Image: A cannabis shed
The research by Omroep Brabant in collaboration with the NOS looked at approximately 350 statements from the past two years about the closure of drug houses. This shows that mayors do not always look carefully enough at the consequences for residents. While the impact of a home closing is enormous; people sometimes end up on the street with their entire families.

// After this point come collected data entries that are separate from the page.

(** What one turn of the loop sends. *)
Lemma process_user_requests self user_data (w : @world server) :
  exists requests,
    row_requests repr self user_data requests
    /\ sent (process_user serve repr self user_data w).2 =
         (sent w ++ requests)%list.
Proof.
  unfold row_requests.
  destruct (truthy (dict_get user_data "userName")) eqn:Hname.
  - pose proof (get_user_sent serve repr self
                  (dict_get user_data "userName") w) as Hsent.
    unfold process_user. rewrite Hname. cbn [negb].
    unfold try_except, bind.
    destruct (get_user _ _ _ _ w) as [[existing_user|e] w1];
      simpl in Hsent; [|by eexists; split; [left|]].
    destruct (truthy existing_user); [by eexists; split; [left|]|].
    pose proof (create_user_sent serve self user_data w1) as Hcreate.
    eexists. split; [by right|].
    destruct (create_user _ _ _ w1) as [[created_user|e] w2];
      simpl in Hcreate.
    + destruct created_user; simpl; by rewrite Hcreate, Hsent, <- app_assoc.
    + simpl. by rewrite Hcreate, Hsent, <- app_assoc.
  - exists []. split; [done|].
    rewrite (process_user_falsy serve repr self user_data w Hname).
    simpl. by rewrite app_nil_r.
Qed.
Lemma prio_insert_is_Some ts pr p l :
  (forall n, n ∈ l -> is_Some (ts !! n)) -> is_Some (prio_insert ts pr p l).
Proof.
  induction l as [| n l IH]; intros Hl; cbn; [by eexists |].
  destruct (Hl n) as [t ->]; [by left |]. cbn.
  destruct (pr <? prio t); [by eexists |].
  destruct IH as [l'' ->]; [| by eexists]. intros m Hm. apply Hl. by right.
Qed.

Lemma bmq_add_task_spec ts p q idx q' :
  bmq_add_task ts p q idx = Some q' ->
  exists l l', zlookup (heads q) idx = Some l /\ l' ≡ₚ p :: l /\
    zupdate (heads q) idx l' = Some (heads q') /\ bitmap q' = bitmap q.
Proof.
  unfold bmq_add_task. intros H.
  apply bind_Some in H as (l & Hl & H).
  apply bind_Some in H as (l' & Hl' & H).
  apply bind_Some in H as (hs & Hhs & H). simplify_eq. cbn.
  exists l, l'. repeat split; try done.
  destruct (negb (idx =? 0)).
  - simplify_eq. symmetry. apply Permutation_cons_append.
  - apply bind_Some in Hl' as (pt & _ & Hl'). by eapply prio_insert_perm.
Qed.


End QueueLists.

(** ** Enqueue keeps the invariant *)

Section EnqueueInv.
Context `{cfg : Config}.

Lemma set_tasks_id s : set_tasks (tasks s) s = s.
Proof. by destruct s. Qed.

Under the Opium Act, mayors may temporarily expel residents of a building if the police have found drugs there. For example, it could concern a cannabis plantation or a commercial quantity of cocaine.
Too severe measure
In more than fifty cases, the judge found closing a building to be a disproportionately severe measure. For example, children who would otherwise end up on the street also lived where drugs were found. Or it concerned vulnerable residents who were not directly involved in drug trafficking.
Michel Vols, professor of public order law at the University of Groningen, is concerned about mayors closing houses too quickly. ‘You can see that they don’t fully understand what requirements they have to meet. Families really suffer from this and end up on the street due to government mistakes.’
Tenants also end up on a blacklist, making it difficult for them to find a new rental home. According to Vols, there is a risk that these residents will only be further destroyed and driven into the arms of criminals.
The professor points out that it has never been shown that closing houses actually helps against crime: ‘It is nice for a neighborhood if those causing nuisance are gone, but the long-term effects are completely unclear. There is no picture of what happens to people after they have been evicted from their home following a drug discovery.’